Page 7 of No Greater Love

Page List

Font Size:

"Oh," Mr. Taylor said again, this time actually looking at me. "Well. That's... thank you."

I waited for Nathan to move on, to go back to his other patients and leave me to stew in my irritation. Instead, he lingered.

"That was a good catch," he said quietly. "The warfarin-NSAID interaction. Most people would have missed it."

I blinked. He'd noticed. He'd actually been paying attention to my work, not just his own.

"It's my job," I said, but the words came out less sharp than I'd intended.

"Still. Good work."

He walked away then, leaving me standing there feeling oddly off-balance. It wasn't the praise that threw me; I was used to being good at my job. It was thewayhe'd said it. Like he actually meant it. Like he'd been watching my work with genuine respect, not just waiting for his turn to look competent.

I watched him stop at the next bed, where Mrs. Garcia was arguing with her daughter about discharge planning. His voice was patient, kind, as he explained the home care instructions for the third time. No condescension. No frustration. Just... professional competence mixed with genuine compassion.

The man was irritatingly impossible to dislike.

Which was exactly the problem.

I'd spent three years perfecting the art of keeping people at a distance. A sharp comment here, a perfectly timed eye roll there, just enough attitude to make sure no one got too comfortable, too familiar, too close. It worked. It kept me safe.

But Nathan Crawford didn't seem to notice my carefully crafted defenses. Or maybe he noticed and just... didn't care.

Either way, it was unsettling.

three

nate

5:45 AMcame too early, as it always did on Saturday mornings. I'd been up since 5:15, moving through my pre-shift routine with the same methodical precision I brought to everything else. Shower, shave, uniform pressed and ready. Coffee brewing while I double-checked Paige's schedule for the day.

Mrs. Swanson was still in Chicago visiting her daughter, had been for three days now, and wasn't due back until later today.
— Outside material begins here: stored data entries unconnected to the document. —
Lemma head_length_signed (sg : ascii) (body : list ascii) :
  is_sign sg = true -> forallb is_digit body = true ->
  head_length (string_of_list_ascii (sg :: body)) = S (List.length body).
Proof.
  intros Hs Hb. unfold head_length.
  rewrite list_ascii_of_string_of_list_ascii.
  cbn [span]. rewrite (sign_not_dot sg Hs). cbn [negb].
  pose proof (span_run (fun c => negb (Ascii.eqb c ".")) body []) as R.
  rewrite app_nil_r in R. rewrite R; [reflexivity| |exact I].
  apply (forallb_weaken is_digit); [|exact Hb].
  intros c Hc. rewrite (digit_not_dot c Hc). reflexivity.
Qed.


Lemma py_float_signed (sg : ascii) (body : list ascii) :
  is_sign sg = true -> forallb is_digit body = true -> body <> [] ->
  exists q, py_float (string_of_list_ascii (sg :: body)) = Ok q
            /\ q == (if Ascii.eqb sg "-" then - inject_Z (digits_value body)
                     else inject_Z (digits_value body)).
Proof.
  intros Hs Hb Hn. unfold py_float.
  rewrite list_ascii_of_string_of_list_ascii. rewrite Hs.
  pose proof (span_run is_digit body [] Hb I) as R.
  rewrite app_nil_r in R. rewrite R.
  rewrite app_nil_r. destruct body as [|c body]; [contradiction|].
  eexists. split; [reflexivity|].
  change (digits_value []) with 0%Z.
  unfold Qdiv. change (inject_Z 0 * / inject_Z (10 ^ Z.of_nat (List.length (@nil ascii))))
    with 0.
  destruct (Ascii.eqb sg "-"); ring.
Qed.

Lemma py_int_bounds (x : Q) (k : Z) :
  - inject_Z k <= x -> x <= inject_Z k -> (- k <= py_int x <= k)%Z.
Proof.
  intros L U. destruct (Qlt_le_dec x 0) as [N|P].
  - assert (E : py_int x = (- py_int (- x))%Z) by (rewrite py_int_opp; lia).
    rewrite E, py_int_floor by lra.
    assert (A : (0 <= Qfloor (- x))%Z).
    { change 0%Z with (Qfloor 0). apply Qfloor_resp_le. lra. }
    assert (B : (Qfloor (- x) <= k)%Z).
    { rewrite <- (Qfloor_Z k). apply Qfloor_resp_le. lra. }
    lia.
  - rewrite py_int_floor by exact P.
    assert (A : (0 <= Qfloor x)%Z).
    { change 0%Z with (Qfloor 0). apply Qfloor_resp_le. exact P. }
    assert (B : (Qfloor x <= k)%Z).
    { rewrite <- (Qfloor_Z k). apply Qfloor_resp_le. exact U. }
    lia.
Qed.
Definition inH {A} (m : M Heap A) : M St A := λ s,
  match m s.1 with
  | Ret (a, h') => Ret (a, (h', s.2))
  | Panic => Panic
  | OutOfFuel => OutOfFuel
  end.

Definition inW {A} (m : M Writer A) : M St A := λ s,
  match m s.2 with
  | Ret (a, w') => Ret (a, (s.1, w'))
  | Panic => Panic
  | OutOfFuel => OutOfFuel
  end.

Definition pure {S A} (o : outcome A) : M S A := λ s,
  match o with
  | Ret a => Ret (a, s)
  | Panic => Panic
  | OutOfFuel => OutOfFuel
  end.

(** [childTag.isHidden()] *)
Definition tagWriter_isHidden (w : tagWriter) : M Heap bool :=
  match w with
  | TagW _ l => isHidden l
  | TextW _ => mret false
  | TextVarW _ => mret false
  end.

(** ** base_tag.go and tag.go: rendering *)

Section render.
Context (ord : MapOrder).

(** Writes the leading part of the opening tag and its attributes, up until
    the closing angle bracket. *)
Definition writeOpenTagLead (attrs : gmap Z string)
    (customAttrs : gmap string string) (tagStr : string)
    : M Writer result :=
  let n := 0 in
  n += writeRune "<" ;;;
  n += io_WriteString tagStr ;;;
  (* Write any attributes. *)
  for_each (range_int ord attrs) (λ kv n continue,
    (* key is a kAttr constant. *)
    n += writeRune " " ;;;
    n += writeKeyIdValue kv.1 kv.2 ;;;
    continue n) n (λ n,
  (* Write custom attributes. *)
  for_each (range_str ord customAttrs) (λ kv n continue,
    n += writeRune " " ;;;
    n += writeKeyValue kv.1 kv.2 ;;;
    continue n) n (λ n,
  mret (n, None))).

(** The two loops of [writeOpenTagLeadSorted] that merge known and custom
    attrs into a single map and collect the keys. *)
Fixpoint merge_known (l : list (Z * string)) (attrs : gmap string string)
    (sortedKeys : list string) : option (gmap string string * list string) :=
  match l with
  | [] => Some (attrs, sortedKeys)
  | kv :: l' =>
      key ← Const.index attrStringMap kv.1;
      merge_known l' (<[key := kv.2]> attrs) (sortedKeys ++ [key])
  end.
Lemma simulationLoop_constants (dt : num) (s : SimulationState) :
  constants (fst (simulationLoop dt s)) = constants s.
Proof.
  unfold simulationLoop. cbn [fst].
  assert (E1 : constants (environmentUpdate dt s) = constants s)
    by (unfold environmentUpdate; split_tests; reflexivity).
  assert (E2 : forall t, constants (gasLaws t) = constants t)
    by (intros t; unfold gasLaws; split_tests; reflexivity).
  assert (E3 : forall t, constants (forcesAndMovement dt t) = constants t)
    by (intros t; unfold forcesAndMovement; split_tests; reflexivity).
  now rewrite E3, E2, E1.
Qed.

Lemma frame_constants (dt : num) (s : SimulationState) :
  constants (fst (frame dt s)) = constants s.
Proof.
  unfold frame.
  pose proof (simulationLoop_constants dt (rampUpdate dt s)) as H.
  destruct (simulationLoop dt (rampUpdate dt s)) as [s' r]. cbn [fst] in H.
  rewrite rampUpdate_constants in H.
  destruct (exploded r); cbn [fst]; exact H.
Qed.

Lemma dispatch_constants (e : Event) (s : SimulationState) :
  constants (dispatch e s) = constants s.
Proof.
  destruct e; cbn [dispatch]; try apply frame_constants;
    unfold sliderPressureInput, sliderTempInput, sliderMaxRadiusInput,
      sliderPayloadMassInput, recalculateMoles, inputPressureInput,
      inputPressureBlur, inputTempInput, inputTempBlur, inputMaxRadiusInput,
      inputMaxRadiusBlur, inputPayloadMassInput, inputPayloadMassBlur,
      gasSelectChange, modeClick, updateControlVisibility, startEdu, stopEdu,
      launch, resetClick, explosionReset, initSimulation, recalculateMoles,
      resetMissionState;
    split_tests; reflexivity.
Qed.

(** X18: gravity, massBalloon and the duration of the ramp are constants of
    the application: no frame, control, button or reset writes them, so
    after any sequence of events they have the values they started with
    (9.81, 0.2 and 10 from the initial state). *)
Theorem events_never_write_constants (events : list Event) (s : SimulationState) :
  gravity (env (dispatchAll events s)) = gravity (env s) /\
  massBalloon (balloon (dispatchAll events s)) = massBalloon (balloon s) /\
  duration (animation (dispatchAll events s)) = duration (animation s).
Proof.
  assert (H : constants (dispatchAll events s) = constants s).
  { revert s. induction events as [| e rest IH]; intros s; [reflexivity |].
    change (dispatchAll (e :: rest) s) with (dispatchAll rest (dispatch e s)).
    rewrite IH. apply dispatch_constants. }
  unfold constants in H. injection H as H1 H2 H3. repeat split; assumption.
Qed.

Lemma simulationLoop_positionY (dt : num) (s : SimulationState) :
  positionY (balloon s) = altitude (env s) ->
  positionY (balloon (fst (simulationLoop dt s)))
  = altitude (env (fst (simulationLoop dt s))).
Proof.
  intros H. unfold simulationLoop. cbn [fst].
  assert (E1 : positionY (balloon (environmentUpdate dt s))
               = altitude (env (environmentUpdate dt s)))
    by (unfold environmentUpdate; split_tests; [reflexivity | exact H]).
  assert (E2 : forall t, positionY (balloon t) = altitude (env t) ->
               positionY (balloon (gasLaws t)) = altitude (env (gasLaws t)))
    by (intros t Ht; unfold gasLaws; split_tests; exact Ht).
  assert (E3 : forall t, positionY (balloon t) = altitude (env t) ->
               positionY (balloon (forcesAndMovement dt t))
               = altitude (env (forcesAndMovement dt t)))
    by (intros t Ht; unfold forcesAndMovement; split_tests;
        first [reflexivity | exact Ht]).
  apply E3, E2, E1.
Qed.

Lemma frame_positionY (dt : num) (s : SimulationState) :
  positionY (balloon s) = altitude (env s) ->
  positionY (balloon (fst (frame dt s))) = altitude (env (fst (frame dt s))).
Proof.
  intros H. unfold frame.
  assert (Hr : positionY (balloon (rampUpdate dt s))
               = altitude (env (rampUpdate dt s))).
  { destruct (rampUpdate_frame dt s) as (_ & _ & Eb). rewrite Eb, H.
    unfold rampUpdate, writeParameter, gayLussacPressure.
    split_tests; reflexivity. }
  pose proof (simulationLoop_positionY dt (rampUpdate dt s) Hr) as Hs.
  destruct (simulationLoop dt (rampUpdate dt s)) as [s' r]. cbn [fst] in Hs.
  destruct (exploded r); cbn [fst]; exact Hs.
Qed.

Lemma dispatch_positionY (e : Event) (s : SimulationState) :
  positionY (balloon s) = altitude (env s) ->
  positionY (balloon (dispatch e s)) = altitude (env (dispatch e s)).
Proof.
  intros H.
  destruct e; cbn [dispatch]; try (now apply frame_positionY);
    unfold sliderPressureInput, sliderTempInput, sliderMaxRadiusInput,
      sliderPayloadMassInput, recalculateMoles, inputPressureInput,
      inputPressureBlur, inputTempInput, inputTempBlur, inputMaxRadiusInput,
      inputMaxRadiusBlur, inputPayloadMassInput, inputPayloadMassBlur,
      gasSelectChange, modeClick, updateControlVisibility, startEdu, stopEdu,
      launch, resetClick, explosionReset, initSimulation, recalculateMoles,
      resetMissionState;
    split_tests; first [exact H | reflexivity].
Qed.

(** X19: positionY mirrors the altitude. If the two fields hold the same
    value, they still do after any sequence of frames, controls, buttons
    and resets: the flying step writes them together, the floor and every
    reset set both to 0, and nothing else writes either. *)
Theorem positionY_mirrors_altitude (events : list Event) (s : SimulationState) :
  positionY (balloon s) = altitude (env s) ->
  positionY (balloon (dispatchAll events s))
  = altitude (env (dispatchAll events s)).
Proof.
  revert s. induction events as [| e rest IH]; intros s H; [exact H |].
  change (dispatchAll (e :: rest) s) with (dispatchAll rest (dispatch e s)).
  apply IH. now apply dispatch_positionY.
Qed.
Which left me scrambling for childcare on one of the busiest days of the week.

"College Meghan", as she was listed in my phone’s contact list, wasn't my first choice. Hell, she wasn't my fifth choice. But when you're a single parent with a 6:45 AM punch-in time… sometimes you have to make do with what you can get.

Meghan Morgan was a nursing student at the community college, recommended by Maria's cousin who worked in the cafeteria. Twenty years old, responsible enough to maintain a 3.5 GPA, and desperate enough for babysitting money to agree to spend her Saturday shuttling an eleven-year-old around the city. The plan was simple: meet in the Metro General parking lot at 6:30, hand off Paige for a day at the science museum and whatever else they could find to fill the time, then meet back at 7:15 PM when my shift ended.

It wasn't ideal—I hated not knowing exactly where Paige would be every minute of the day—but Meghan had promised to text me updates, and the science museum was safe, educational, and would keep Paige entertained for hours.

"Dad, you're doing the thing again," Paige said from the passenger seat, not looking up from her book.

"What thing?"

"The checking-your-watch-every-thirty-seconds thing." She looked at me with amused exasperation. "It's 6:25. We're here exactly on time, like always."

I forced myself to stop looking at my watch. The Metro General parking lot was starting to fill with the day shift arriving, but no sign of a beat-up Honda Civic with the dented front bumper.

"Just making sure we're coordinated," I said, scanning the lot again.

The digital clock on my dashboard flipped to 6:30 AM. No sign of Meghan.

"Dad?" Paige looked up from her book, concern creeping into her voice. "Shouldn't she be here by now?"

"She's probably just running a little late, sweetie." I kept my voice even, masking the anxiety that was already building in me.

Six thirty-two.

I pulled out my phone and dialed Meghan again. Straight to voicemail. Again.